Он говорил. Медленно, отрывисто, выплевывая слова, как осколки стекла. Про мужа-урода, Криса. Про побои, которые она скрывала. Про беременность. Про тот роковой день, когда пьяный садист решил, что ребёнок не его и избил её ногами по животу.
— Соседка позвонила, — его голос дрогнул, и он с силой выдохнул, чтобы взять себя в руки. — Кричала в трубку, что Кейт истекает кровью, что скорая не едет, что она зовёт меня. Я был на задании. Клиент… тот самый, важный, параноик. Он запретил уходить. Сказал, что если я уйду, он сожжёт мою карьеру. Я… — он замолчал, и по его лицу было видно, как он снова проживает тот выбор, ту секунду рокового решения. — Я остался. Потому что долг. Потому что дисциплина. Потому что я был идиотом, который верил, что работа важнее семьи. Но в итоге всё равно сбежал.
Он рассказывал дальше. Как мчался потом, нарушая все правила, но опоздал. На десять минут. Как врач вышел к нему и сказал те самые слова: «Если бы раньше… шанс был». Про пятно на полу в её квартире, которое он потом, в безумии, пытался отдраить, пока кожа не слезала с его пальцев. Про месть Крису, холодную, расчётливую, которая не принесла ни капли облегчения. Про мать, которая не пережила потери дочери. Про то, как он сжёг все мосты и стал призраком.
— Я выучил наизусть, как делать свою работу безупречно, — закончил он, и его голос сорвался на хрип. — Но это не спасло её. Я опоздал. И теперь… теперь я сплю с одним открытым глазом. Всегда. Потому что если я засну по-настоящему, мир снова может украсть у меня кого-то. И я опоздаю. Снова.
Он закончил. Дыхание его было тяжёлым, как у человека, пробежавшего марафон. Он стоял, не глядя на меня, уставившись в голую землю, его мощные плечи были ссутулены под невидимым грузом.
В саду стояла ледяная тишина.
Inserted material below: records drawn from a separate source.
(* ===== verification/ShadowService.v ===== *)
(** * The service of prepared processes ([shadow_process_service.rs], [mem_pools.rs], [dc_pool.rs], [descriptors/rdma.rs])

    Preparing a fork registers a snapshot of the calling process under a key:
    the descriptor is serialized into a buffer of the memory pool, which remote
    children read with one-sided RDMA, and a DC target is bound to it.  The
    global variables of the module that this touches are the fields of [Sps]. *)

From S2P Require Import Prelude PageStructures PageHeap RemotePageTable Bytes Descriptors ParentWire ChildWire Future Rdma Task RefTask Machine Datagram ShadowProcess ShadowSpec RefPages ShadowCopy ShadowCow RemoteFork.

(** What the module uses of a DC target of KRdmaKit, and the largest buffer
    [kmalloc] gives. *)
Class DcTargets := {
  DCTarget : Type;
  target_port_num : DCTarget → Z;
  target_dc_key : DCTarget → Z;
  target_dct_num : DCTarget → Z;
  target_rkey : DCTarget → Z;  (** [target.ctx().rkey()] *)
  MAX_KMALLOC_SZ : Z }.

Section ShadowService.
Context {W : Type} {ta : TaskApi W} {pa : PagesApi W} {kn : Kernel W} {vc : VmConsts} {kr : KRdmaKit W}.
Context {dt : DcTargets} {dl : DescriptorLayout}.

(** ** [mem_pools.rs] *)
Record MemPool := mkMemPool { mp_pool : list (UDMsg W); mp_capacity : nat; mp_context : Context_t }.

Fixpoint fill_up (pool : list (UDMsg W)) (len : nat) (context : Context_t) : io W (list (UDMsg W)) :=
  match len with
  | 0 => mret pool
  | S len => m ← UDMsg_new MAX_KMALLOC_SZ 0 context; fill_up (pool ++ [m]) len context
  end.

Definition MemPool_new (pool_len : nat) (context : Context_t) : io W MemPool :=
  pool ← fill_up [] pool_len context; mret (mkMemPool pool pool_len context).

Definition MemPool_len (self : MemPool) : nat := length (mp_pool self).
Definition MemPool_is_empty (self : MemPool) : bool := MemPool_len self =? 0.

Definition MemPool_pop_one (self : MemPool) : io W (UDMsg W * MemPool) :=
  pool ← (if MemPool_is_empty self then fill_up (mp_pool self) (mp_capacity self) (mp_context self)
          else mret (mp_pool self));
  m ← lift (unwrap (last pool));
  mret (m, mkMemPool (take (length pool - 1) pool) (mp_capacity self) (mp_context self)).

(** ** [dc_pool.rs]: the targets of the parent side *)
Record DCTargetMeta := mkDCTargetMeta {
  tm_target : DCTarget;
  tm_nic_idx : Z;
  tm_rkey : Z;
  tm_lid : Z;
  tm_gid : Z * Z }.

Definition DCTargetPool : Type := list DCTargetMeta.

Definition DCTargetPool_pop_one (self : DCTargetPool) : option DCTargetMeta * DCTargetPool :=
  (last self, take (length self - 1) self).

(** ** [shadow_process_service.rs] *)
Record ProcessBundler := mkProcessBundler {
  pb_process : ShadowProcess;
  serialized_buf : UDMsg W;
  serialized_buf_len : Z;
  bound_dc_targets : list DCTarget }.

(** The global variables: kernel memory, the pools and the registered processes. *)
Record Sps := mkSps {
  g_mem : mem;
  g_mem_pool : MemPool;
  g_dc_targets : DCTargetPool;
  g_mac_id : Z;
  registered_processes : gmap Z ProcessBundler }.

(** [descriptors/rdma.rs]: [RDMADescriptor::new_from_dc_target_pool] *)
Definition target_descriptor (mac_id : Z) (m : DCTargetMeta) : RDMADescriptor :=
  mkRDMADescriptor 0 (target_port_num (tm_target m)) (tm_gid m) (tm_lid m) (tm_rkey m)
    (target_dc_key (tm_target m)) (target_dct_num (tm_target m)) mac_id.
Моё сердце колотилось где-то в горле. Я подошла к нему. Не для того, чтобы обнять — он бы этого не принял сейчас. Просто чтобы быть ближе.
— Мэтт, — сказала я, и мой голос звучал твёрдо, без дрожи. — Ты не опоздал.
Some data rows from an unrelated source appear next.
Definition dispatch (fuel : nat) (m : mem) (self : RPCHook) (h : MsgHeader) (rpc_args : BytesMut) :
    io W (option (HookError DatapathError) * RPCHook * mem) :=
  match marker h with
  | Connect => handle_connect fuel m self h rpc_args
  | Request => handle_request fuel m self h rpc_args
  | DisConnect => panic
  | _ => mret (None, self, m)
  end.

Definition RPCHook_poll (fuel : nat) (m : mem) (self : RPCHook) :
    io W (Poll () (HookError DatapathError) * RPCHook * mem) :=
  '(r, t) ← poll (transport self);
  let self := hook_set_transport self t in
  match r with
  | Ok NotReady => mret (Ok NotReady, self, m)
  | Err e => mret (Err (HookInner e), self, m)
  | Ok (Ready msg) =>
      match truncate_header (UDMsg_get_bytes msg) UDReceiver_HEADER with
      | None => mret (Err HookCorruptedHeader, self, m)
      | Some header_bytes =>
          h ← lift (read_header m header_bytes);
          match truncate_header header_bytes SZ_HEADER ≫= λ b, clone_and_resize b (payload h) with
          | None => mret (Err HookCorruptedHeader, self, m)
          | Some rpc_args =>
              '(r, self, m) ← dispatch fuel m self h rpc_args;
              match r with
              | Some e => mret (Err e, self, m)
              | None =>
                  '(r, self) ← post_msg_buf self msg;
                  match r with
                  | Ok _ => mret (Ok (Ready ()), self, m)
                  | Err e => mret (Err (HookInner e), self, m)
                  end
              end
          end
      end
  end.
End Rpc.
Arguments UDSession W {kr}.
Arguments Service W : clear implicits.
Arguments Callback W : clear implicits.
Arguments Caller W {kr}.
Arguments UDFactory W {kr}.
Arguments RPCHook W {kr}.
Он резко поднял на меня взгляд, в его глазах вспыхнуло непонимание и гнев.
— Что?
— Ты не опоздал, — повторила я, глядя ему прямо в глаза. — Ты был там, куда тебя поставила жизнь. Ты сделал выбор, который считал правильным в тот момент. Виновен один человек — тот, кто поднял на неё руку. И система, которая не прислала помощь вовремя. Не ты.
— Я мог уйти! — вырвалось у него, и в этом крике была вся многолетняя боль.
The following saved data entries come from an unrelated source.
(* ===== verification/RpcCall.v ===== *)
(** * Calls end to end

    A call through the buffers of both machines: what the caller writes is what
    the callback of the server gets, and what the callback writes is what the
    caller gets back.  The wire is the card's: a datagram arrives unchanged behind
    the forty bytes of its own header. *)

From S2P Require Import Prelude Future Bytes Rdma Machine Datagram ParentWire Rpc RpcSpec.

Section Calls.
Context {W : Type} {kt : KTimerApi W} {kt_ok : KTimerOk W} {kr : KRdmaKit W} {nic : NicOk W} {recv_ok : RecvOk W} {cm : UdCm W}.
Context {rl : RpcLayout} {rl_ok : RpcLayoutOk}.
Context (Hdg : datagrams_queue (W := W)).
Context {live : W → Prop} {lag : W → nat} {N : nat} (Hlc : LiveCard live lag N).

Abbreviation SZ_HEADER := (Z.of_nat (size_of MsgHeader)).

(** ** Histories of one end *)
Fixpoint run_replies (fuel : nat) (m : mem) (self : RPCHook W) (l : list (Z * ReplyStatus * Z)) :
    io W (list (Result () (HookError DatapathError)) * RPCHook W * mem) :=
  match l with
  | [] => mret ([], self, m)
  | (id, status, sz) :: l =>
      '(r, self, m) ← send_reply fuel m self id status sz;
      '(rs, self, m) ← run_replies fuel m self l;
      mret (r :: rs, self, m)
  end.

Fixpoint run_calls {Args} `{Pod Args} (fuel : nat) (m : mem) (self : Caller W) (l : list (Z * Z * Z * Args)) :
    io W (list (Result () DatapathError) * Caller W * mem) :=
  match l with
  | [] => mret ([], self, m)
  | (id, my_id, rpc_id, arg) :: l =>
      '(r, self, m) ← sync_call fuel m self id my_id rpc_id arg;
      '(rs, self, m) ← run_calls fuel m self l;
      mret (r :: rs, self, m)
  end.

(** However the replies to the sessions of a hook interleave, the hook never
    waits for a completion that is not due: with a card that answers within [N]
    polls, [N + 1] are enough, every reply is sent or reported, no assertion
    fails, and afterwards no session has more than four messages in flight. *)
Theorem replies_never_stall fuel qp m self w l :
  window_inv REPLY_WINDOW qp (hook_sessions self) w → live w → N < fuel →
  bufs_ok SZ_HEADER m (hook_sessions self) →
  Forall (λ x, 0 ≤ x.2 ∧ x.2 + SZ_HEADER < 2 ^ 64)%Z l →
  ∃ rs self' m' w', run_replies fuel m self l w = Ret ((rs, self', m'), w') ∧
    Forall2 (λ x r, hook_sessions self !! x.1.1 = None ↔ r = Err HookSessionCreationError) l rs ∧
    window_inv REPLY_WINDOW qp (hook_sessions self') w'.
Proof.
  intros Hw Hl Hf Hb Hsz. revert m self w Hw Hl Hb. induction Hsz as [|[[id status] sz] l [H0 H1] _ IH]; intros m self w Hw Hl Hb.
  - exists [], self, m, w. split_and!; [done|constructor|done].
  - cbn [run_replies]. destruct (hook_sessions self !! id) as [[s buf]|] eqn:Eid.
    + destruct (send_reply_ok Hdg Hlc fuel qp m self w id s buf status sz) as
        (r & s' & m1 & w1 & w0 & E & _ & _ & Hfr & _ & Hw1 & Hl1); [done..|].
      destruct (IH m1 _ w1 Hw1 Hl1) as (rs & self' & m' & w' & E' & Hrs & Hw').
      { eapply bufs_ok_insert; [done|]. by eapply bufs_ok_frame. }
      step E. step E'. eexists (_ :: rs), self', m', w'. split; [done|]. split; [|done].
      constructor; [cbn; rewrite Eid; by destruct r|]. eapply Forall2_impl; [exact Hrs|]. intros [[id' st'] sz'] r'. cbn.
      rewrite lookup_insert_None. intros <-. split; [intros Hn; split; [done|by intros ->; rewrite Eid in Hn]|by intros []].
    + destruct (IH m self w Hw Hl Hb) as (rs & self' & m' & w' & E' & Hrs & Hw').
      assert (E : send_reply fuel m self id status sz w = Ret ((Err HookSessionCreationError, self, m), w))
        by (unfold send_reply; by rewrite Eid).
      step E. step E'. eexists (_ :: rs), self', m', w'. split; [done|]. split; [|done]. by constructor.
Qed.

(** C30: However a caller's calls to its sessions interleave, the caller never waits
    for a completion that is not due: with a card that answers within [N] polls,
    [N + 1] are enough, every call returns, no assertion fails, and afterwards no
    session has more than eight requests in flight. *)
Theorem calls_never_stall {Args} `{Pod Args} {v} {ok : PodOk Args v} fuel qp m self w (l : list (Z * Z * Z * Args)) :
  (align_of Args | 8)%Z →
  window_inv CALL_WINDOW qp (caller_sessions self) w → live w → N < fuel →
  bufs_ok (SZ_HEADER + Z.of_nat (size_of Args)) m (caller_sessions self) →
  Forall (λ x, session_connected self x.1.1.1 = true) l →
  ∃ rs self' m' w', run_calls fuel m self l w = Ret ((rs, self', m'), w') ∧
    length rs = length l ∧ window_inv CALL_WINDOW qp (caller_sessions self') w'.
Proof.
  intros Ha Hw Hl Hf Hb Hc. revert m self w Hw Hl Hb Hc. induction l as [|[[[id my_id] rpc_id] arg] l IH]; intros m self w Hw Hl Hb Hc.
  - exists [], self, m, w. done.
  - apply Forall_cons in Hc as [Hid Hc]. apply bool_decide_eq_true in Hid as [[s buf] Hid]. cbn [fst] in Hid.
    destruct (sync_call_ok Hdg Hlc fuel qp m self w id s buf my_id rpc_id arg) as
      (r & s' & m1 & w1 & w0 & E & _ & _ & Hfr & _ & Hw1 & Hl1); [done..|].
    destruct (IH m1 _ w1 Hw1 Hl1) as (rs & self' & m' & w' & E' & Hrs & Hw').
    { eapply bufs_ok_insert; [done|]. by eapply bufs_ok_frame. }
    { eapply Forall_impl; [exact Hc|]. intros x Hx. apply bool_decide_eq_true in Hx. apply bool_decide_eq_true.
      cbn. apply lookup_insert_is_Some. destruct (decide (id = x.1.1.1)); auto. }
    cbn [run_calls]. step E. step E'. eexists (r :: rs), self', m', w'. split; [done|]. split; [cbn; by rewrite Hrs|done].
Qed.

(** ** One call *)

(** The [sz] bytes sent from [src] have arrived in the buffer [b]. *)
Definition wire (m : mem) (src sz : Z) (m' : mem) (b : BytesMut) : Prop :=
  ∃ bs, Z.of_nat (length bs) = sz ∧ at_mem m src bs ∧ at_mem m' (bm_ptr b + UDReceiver_HEADER) bs ∧
    (8 | bm_ptr b)%Z ∧ (UDReceiver_HEADER + sz ≤ bm_len b)%Z.

Definition answer_len (ans : option (list Z)) : Z := match ans with Some bs => Z.of_nat (length bs) | None => 0 end.

(** The service answers [args] with bytes [Q] allows, [None] when nothing is
    registered; it writes nothing but the output and sends nothing itself. *)
Definition answers (svc : Service W) (rpc_id : Z) (args : list Z) (Q : option (list Z) → Prop) : Prop :=
  ∀ input output m w, live w → at_mem m (bm_ptr input) args → bm_len input = Z.of_nat (length args) →
  (8 | bm_ptr input)%Z → buf_ok m output → (∀ ans, Q ans → answer_len ans ≤ bm_len output)%Z →
  ∃ ans m' w', Q ans ∧ Service_execute svc rpc_id input output m w = Ret ((Z.of_nat ∘ length <$> ans, m'), w') ∧
    frame m m' (bm_ptr output) (bm_len output) ∧ at_mem m' (bm_ptr output) (default [] ans) ∧
    live w' ∧ ∀ qp, outstanding qp w' = outstanding qp w.

(** A hook with a session [id] that can take one more call. *)
Record hook_ready (m : mem) (hook : RPCHook W) (w : W) (qp : QueuePair) (id : Z) (s : UDSession W) (buf : UDMsg W)
    (Q : option (list Z) → Prop) : Prop := {
  hr_window : window_inv REPLY_WINDOW qp (hook_sessions hook) w;
  hr_live : live w;
  hr_bufs : bufs_ok SZ_HEADER m (hook_sessions hook);
  hr_session : hook_sessions hook !! id = Some (s, buf);
  hr_room ans : Q ans → (SZ_HEADER + answer_len ans ≤ bm_len (msg_bytes buf))%Z;
  hr_count : (0 ≤ ncalls (analysis hook) < 2 ^ 64 - 1)%Z;
  hr_counts c : session_counts (analysis hook) !! id = Some c → (0 ≤ c < 2 ^ 64 - 1)%Z }.

Definition reply_header (ans : option (list Z)) : MsgHeader :=
  match ans with
  | Some bs => gen_reply_stub ReplyOk (Z.of_nat (length bs))
  | None => gen_reply_stub ReplyNotExist 0
  end.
— А если бы ушёл, и с твоим клиентом что-то случилось? Ты бы винил себя за это. Ты проиграл не потому, что сделал неправильный выбор. Ты проиграл потому, что тебе пришлось выбирать. А любой выбор в той ситуации был бы проигрышным. Ты не Бог, Мэтт. Ты не можешь быть везде.
Он смотрел на меня, и в его глазах, полных боли, медленно пробивалось что-то ещё. Не прощение к себе — ещё нет. Но, может быть, первое, крошечное сомнение в том, что он единственный и абсолютный виновник.
— Теперь ты здесь, — сказала я тише. — И твой пост — это я. И я приказываю тебе как человек, который знает цену бессонным ночам: четыре часа сна. Чтобы быть эффективнее. Чтобы не допустить, чтобы с кем-то из тех, за кого ты теперь в ответе, случилось то же самое из-за твоей усталости. Ты слышишь меня?
Он долго молчал, его грудь тяжело вздымалась. Потом он медленно, как будто с невероятным усилием, кивнул.
— Слышу.
— И?
— Я… буду стараться, — выдавил он.
Это был не полный капитуляционный мир. Это было перемирие. Первый шаг.
— Хорошо, — выдохнула я. — А теперь пойдём внутрь. Здесь слишком холодно. И мне нужно позвонить в больницу.
Я повернулась и пошла к дому. Через несколько секунд услышала его шаги — тяжёлые, но твёрдые. Он снова был на своём месте. Но теперь между нами лежала не только профессиональная дистанция. Лежала общая, выстраданная правда. И от этого его присутствие за моей спиной стало не просто защитой. Оно стало напоминанием: мы оба ранены. Мы оба боимся опоздать. И поэтому мы будем стоять на часах друг за друга. Чтобы ужас одиночества в этой вахте больше никогда не повторил джаз.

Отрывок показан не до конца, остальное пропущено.